First, long-term investors such as pension funds with (future) pensions of employees and workers. Second, savers who get no interest or who have been advised to put their savings in the financial markets, especially investment funds. Third, personnel at companies that face too high debt burdens and SMEs that have few reserves.
Most of the pain will probably be felt by the people of emerging market and developing countries who already had a large debt burden. These countries now face currency speculation and currency depreciation, lower commodity prices, plummeting financial markets, and bond sell-offs due to substantial financial outflows by foreign investors. They had attracted risk-taking investors with high-interest rate bonds and commitment to the free movement of capital. But now, they can hardly defend their currencies with the foreign reserves they have.
Argentina, for instance, has seen its Peso dropping even further, deteriorating its non-repayable dollar-denominated debt and its substantial socio-economic impact. The question is whether the so-called ‘vulture funds’ (mostly hedge funds) are now scooping up developing country bonds at colossal discount prices to sue these countries in court later to pay back in full, as has happened in the past.
Drastic Measures for the Financial Sector
Interestingly, the Indonesian financial authority took action by improving rules to halt excessive financial market sell-offs and banning speculation on falling share prices (short selling, which has now also been banned in some other countries too). The US stock markets rose sharply on Friday 13 March after the US president announced a national emergency and a financial injection of $50 bn. But the subsequent US central bank’s rate cuts and buying up of bonds and securities have not calmed the global financial markets. It had not stemmed the fear of problems in the less visible parts of the system that might lead to liquidity and a credit crunch.

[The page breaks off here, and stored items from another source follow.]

(* ===== verification/TypeSound.v ===== *)
(** * Static types against runtime values

    What the types of the checker say about the values of the runtime, and that
    assignability, suprema, the widening of literals and the operator tables of
    the resolver agree with the operations of the runtime. *)

From stdpp Require Import base tactics list strings numbers pretty gmap.
From Stdlib Require Import ZArith Lia Ascii.
From S2P Require Import Prelude MachineInt IndexMap Str Float64 Units SemaTypes TyCalc.
From S2P Require Value.
From S2P Require Ast DictOps.
Local Open Scope Z_scope.
Local Set Warnings "-clear-no-such-hyp".

Abbreviation Val := Value.ValueRef.

(** ** The values of a type *)

Section Inhabits.
(** The full names of the bases of the schema of a full name, itself included. *)
Variable lineage : string → list string.

Definition value_name (s : Value.SchemaValue Val) : string :=
  full_ty_str (Value.schema_pkgpath s) (Value.schema_name s).

(** The values of a type, a specification.  [None] and [Undefined] are in every type.
    A literal type stands for the type of its literal; integers and booleans are in
    [float], as the checker assigns them; a schema definition is a function, which the
    checker does not tell from an instance. *)
Fixpoint base_inhabits (t : TypeRef) (v : Val) {struct t} : bool :=
  Value.is_none_or_undefined v ||
  match t with
  | Arc _ k _ _ =>
      match k with
      | TAny => true
      | TBool | TBoolLit _ => Value.is_bool v
      | TInt | TIntLit _ => Value.is_int v
      | TFloat | TFloatLit _ => Value.is_number v || Value.is_bool v
      | TStr | TStrLit _ => Value.is_str v
      | TList item_ty =>
          match Value.rc v with
          | Value.list_value l => forallb (base_inhabits item_ty) (Value.list_values l)
          | _ => false
          end
      | TDict (MkDictType _ val_ty _) =>
          match Value.rc v with
          | Value.dict_value d => forallb (λ e, base_inhabits val_ty e.2) (Value.values d)
          | _ => false
          end
      | TUnion types => existsb (λ t, base_inhabits t v) types
      | TSchema s =>
          match Value.rc v with
          | Value.schema_value sv => bool_decide (schema_full_ty_str s ∈ lineage (value_name sv))
          | Value.func_value _ => true
          | _ => false
          end
      | TNumberMultiplier _ => Value.is_unit v
      | TFunction _ => Value.is_func v
      | TNone | TVoid | TModule _ | TNamed _ => false
      end
  end.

The Western financial authorities should also take other drastic actions. It may include halting high-frequency trading, automatic trading and even the whole of panicked trading, as well as banning short selling, securities lending and all financial players with purely speculative socially useless activities. While people are stopped from moving, central banks should stop speculative money and capital flight by introducing capital controls. Worryingly, EU supervisors have decided to relax the regulations of banks, which are somewhat stricter – i.e., more crisis-resistant – than financial market rules.
Policymakers have to protect the public interest. They failed to coordinate at the start of the financial markets’ herd behavior following the COVID-19 virus outbreak, notwithstanding high-fanfare G20 and G7 summits in the past. The first feeble joint declarations of the G20 and G7 finance ministers and central bank governors had no effect. Imagine if they would immediately introduce a financial transaction tax, it would slow down excessive speculative trading and would collect vast amounts of money for public coffers.
A Corona Wealth Tax?
Many large investors who sold their shares, bonds, or investment funds have put lots of money aside and have cash at hand. Central bank measures can in the current circumstances not be a sufficient answer and should not prioritize speculative financial markets. Targeted government action to bolster the economy and society first needs much more financial resources. Extraordinary measures should orient idle private money immediately to companies and projects that deal with the health crisis and economic downturn. The financial authorities must make any crisis support conditional on financing those most in need. A Corona wealth tax could fund public services and public support for those hard hit by the crisis (e.g., workers and SMEs).
The COVID-19 crisis is a lesson and opportunity to swiftly re-engineer and re-regulate the financial industry towards a just and climate-friendly transition of the economy, and not to speculation. The financial sector exists to serve society when and where it is needed, not to disrupt it.